Stored data:
== == ==

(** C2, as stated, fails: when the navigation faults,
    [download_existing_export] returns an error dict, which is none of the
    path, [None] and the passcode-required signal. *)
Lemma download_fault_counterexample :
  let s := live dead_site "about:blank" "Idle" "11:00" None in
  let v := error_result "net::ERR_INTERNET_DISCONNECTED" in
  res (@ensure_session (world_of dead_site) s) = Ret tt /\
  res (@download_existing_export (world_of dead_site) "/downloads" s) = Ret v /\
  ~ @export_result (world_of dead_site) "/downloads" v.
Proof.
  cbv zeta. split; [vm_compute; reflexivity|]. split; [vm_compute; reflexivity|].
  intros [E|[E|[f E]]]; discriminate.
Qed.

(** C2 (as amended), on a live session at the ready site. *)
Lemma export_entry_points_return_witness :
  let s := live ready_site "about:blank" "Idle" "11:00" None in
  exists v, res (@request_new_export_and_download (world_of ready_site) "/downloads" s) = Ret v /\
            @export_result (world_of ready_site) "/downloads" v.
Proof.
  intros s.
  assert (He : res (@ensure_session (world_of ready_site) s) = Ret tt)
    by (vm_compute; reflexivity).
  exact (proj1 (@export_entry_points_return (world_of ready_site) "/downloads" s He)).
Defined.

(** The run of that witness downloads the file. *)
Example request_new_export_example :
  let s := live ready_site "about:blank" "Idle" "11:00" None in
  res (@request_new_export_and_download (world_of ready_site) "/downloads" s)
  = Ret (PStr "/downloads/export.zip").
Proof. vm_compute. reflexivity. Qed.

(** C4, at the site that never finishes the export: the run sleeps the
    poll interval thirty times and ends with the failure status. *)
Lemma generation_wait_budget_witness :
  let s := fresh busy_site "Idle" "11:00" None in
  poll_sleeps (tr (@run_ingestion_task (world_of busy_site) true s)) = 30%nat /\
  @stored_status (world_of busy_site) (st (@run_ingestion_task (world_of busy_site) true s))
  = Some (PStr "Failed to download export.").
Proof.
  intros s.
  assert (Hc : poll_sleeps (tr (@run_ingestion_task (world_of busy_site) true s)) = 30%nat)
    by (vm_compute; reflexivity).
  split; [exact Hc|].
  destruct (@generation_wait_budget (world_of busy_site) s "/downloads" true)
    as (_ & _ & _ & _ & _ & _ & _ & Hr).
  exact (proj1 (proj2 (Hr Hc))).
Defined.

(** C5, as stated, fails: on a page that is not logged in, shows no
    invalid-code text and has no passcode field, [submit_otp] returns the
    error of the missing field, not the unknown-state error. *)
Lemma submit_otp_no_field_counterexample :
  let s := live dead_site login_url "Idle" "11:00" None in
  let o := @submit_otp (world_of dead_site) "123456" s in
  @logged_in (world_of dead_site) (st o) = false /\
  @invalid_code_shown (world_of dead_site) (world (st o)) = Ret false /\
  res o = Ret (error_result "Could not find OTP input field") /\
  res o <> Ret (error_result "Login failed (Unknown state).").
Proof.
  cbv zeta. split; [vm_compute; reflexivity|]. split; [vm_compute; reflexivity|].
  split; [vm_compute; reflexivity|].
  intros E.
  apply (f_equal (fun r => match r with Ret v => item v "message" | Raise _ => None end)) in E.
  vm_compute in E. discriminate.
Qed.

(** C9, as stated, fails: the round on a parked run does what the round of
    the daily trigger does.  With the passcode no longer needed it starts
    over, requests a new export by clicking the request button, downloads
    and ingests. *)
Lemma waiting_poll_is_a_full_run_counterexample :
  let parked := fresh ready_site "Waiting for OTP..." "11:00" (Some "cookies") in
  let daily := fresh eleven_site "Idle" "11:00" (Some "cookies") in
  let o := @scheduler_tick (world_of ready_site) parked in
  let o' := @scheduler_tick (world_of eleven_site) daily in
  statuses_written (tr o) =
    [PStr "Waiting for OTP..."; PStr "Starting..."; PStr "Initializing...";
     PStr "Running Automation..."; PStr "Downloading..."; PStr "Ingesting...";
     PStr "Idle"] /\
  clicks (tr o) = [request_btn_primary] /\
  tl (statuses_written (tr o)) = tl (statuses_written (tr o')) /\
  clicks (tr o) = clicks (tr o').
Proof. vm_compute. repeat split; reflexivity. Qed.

== == ==

*Exercise goal*:
With no words changed, transcribe the records above.

*Your solution*:
(** C2, as stated, fails: when the navigation faults,
    [download_existing_export] returns an error dict, which is none of the
    path, [None] and the passcode-required signal. *)
Lemma download_fault_counterexample :
  let s := live dead_site "about:blank" "Idle" "11:00" None in
  let v := error_result "net::ERR_INTERNET_DISCONNECTED" in
  res (@ensure_session (world_of dead_site) s) = Ret tt /\
  res (@download_existing_export (world_of dead_site) "/downloads" s) = Ret v /\
  ~ @export_result (world_of dead_site) "/downloads" v.
Proof.
  cbv zeta. split; [vm_compute; reflexivity|]. split; [vm_compute; reflexivity|].
  intros [E|[E|[f E]]]; discriminate.
Qed.

(** C2 (as amended), on a live session at the ready site. *)
Lemma export_entry_points_return_witness :
  let s := live ready_site "about:blank" "Idle" "11:00" None in
  exists v, res (@request_new_export_and_download (world_of ready_site) "/downloads" s) = Ret v /\
            @export_result (world_of ready_site) "/downloads" v.
Proof.
  intros s.
  assert (He : res (@ensure_session (world_of ready_site) s) = Ret tt)
    by (vm_compute; reflexivity).
  exact (proj1 (@export_entry_points_return (world_of ready_site) "/downloads" s He)).
Defined.

(** The run of that witness downloads the file. *)
Example request_new_export_example :
  let s := live ready_site "about:blank" "Idle" "11:00" None in
  res (@request_new_export_and_download (world_of ready_site) "/downloads" s)
  = Ret (PStr "/downloads/export.zip").
Proof. vm_compute. reflexivity. Qed.

(** C4, at the site that never finishes the export: the run sleeps the
    poll interval thirty times and ends with the failure status. *)
Lemma generation_wait_budget_witness :
  let s := fresh busy_site "Idle" "11:00" None in
  poll_sleeps (tr (@run_ingestion_task (world_of busy_site) true s)) = 30%nat /\
  @stored_status (world_of busy_site) (st (@run_ingestion_task (world_of busy_site) true s))
  = Some (PStr "Failed to download export.").
Proof.
  intros s.
  assert (Hc : poll_sleeps (tr (@run_ingestion_task (world_of busy_site) true s)) = 30%nat)
    by (vm_compute; reflexivity).
  split; [exact Hc|].
  destruct (@generation_wait_budget (world_of busy_site) s "/downloads" true)
    as (_ & _ & _ & _ & _ & _ & _ & Hr).
  exact (proj1 (proj2 (Hr Hc))).
Defined.

(** C5, as stated, fails: on a page that is not logged in, shows no
    invalid-code text and has no passcode field, [submit_otp] returns the
    error of the missing field, not the unknown-state error. *)
Lemma submit_otp_no_field_counterexample :
  let s := live dead_site login_url "Idle" "11:00" None in
  let o := @submit_otp (world_of dead_site) "123456" s in
  @logged_in (world_of dead_site) (st o) = false /\
  @invalid_code_shown (world_of dead_site) (world (st o)) = Ret false /\
  res o = Ret (error_result "Could not find OTP input field") /\
  res o <> Ret (error_result "Login failed (Unknown state).").
Proof.
  cbv zeta. split; [vm_compute; reflexivity|]. split; [vm_compute; reflexivity|].
  split; [vm_compute; reflexivity|].
  intros E.
  apply (f_equal (fun r => match r with Ret v => item v "message" | Raise _ => None end)) in E.
  vm_compute in E. discriminate.
Qed.

(** C9, as stated, fails: the round on a parked run does what the round of
    the daily trigger does.  With the passcode no longer needed it starts
    over, requests a new export by clicking the request button, downloads
    and ingests. *)
Lemma waiting_poll_is_a_full_run_counterexample :
  let parked := fresh ready_site "Waiting for OTP..." "11:00" (Some "cookies") in
  let daily := fresh eleven_site "Idle" "11:00" (Some "cookies") in
  let o := @scheduler_tick (world_of ready_site) parked in
  let o' := @scheduler_tick (world_of eleven_site) daily in
  statuses_written (tr o) =
    [PStr "Waiting for OTP..."; PStr "Starting..."; PStr "Initializing...";
     PStr "Running Automation..."; PStr "Downloading..."; PStr "Ingesting...";
     PStr "Idle"] /\
  clicks (tr o) = [request_btn_primary] /\
  tl (statuses_written (tr o)) = tl (statuses_written (tr o')) /\
  clicks (tr o) = clicks (tr o').
Proof. vm_compute. repeat split; reflexivity. Qed.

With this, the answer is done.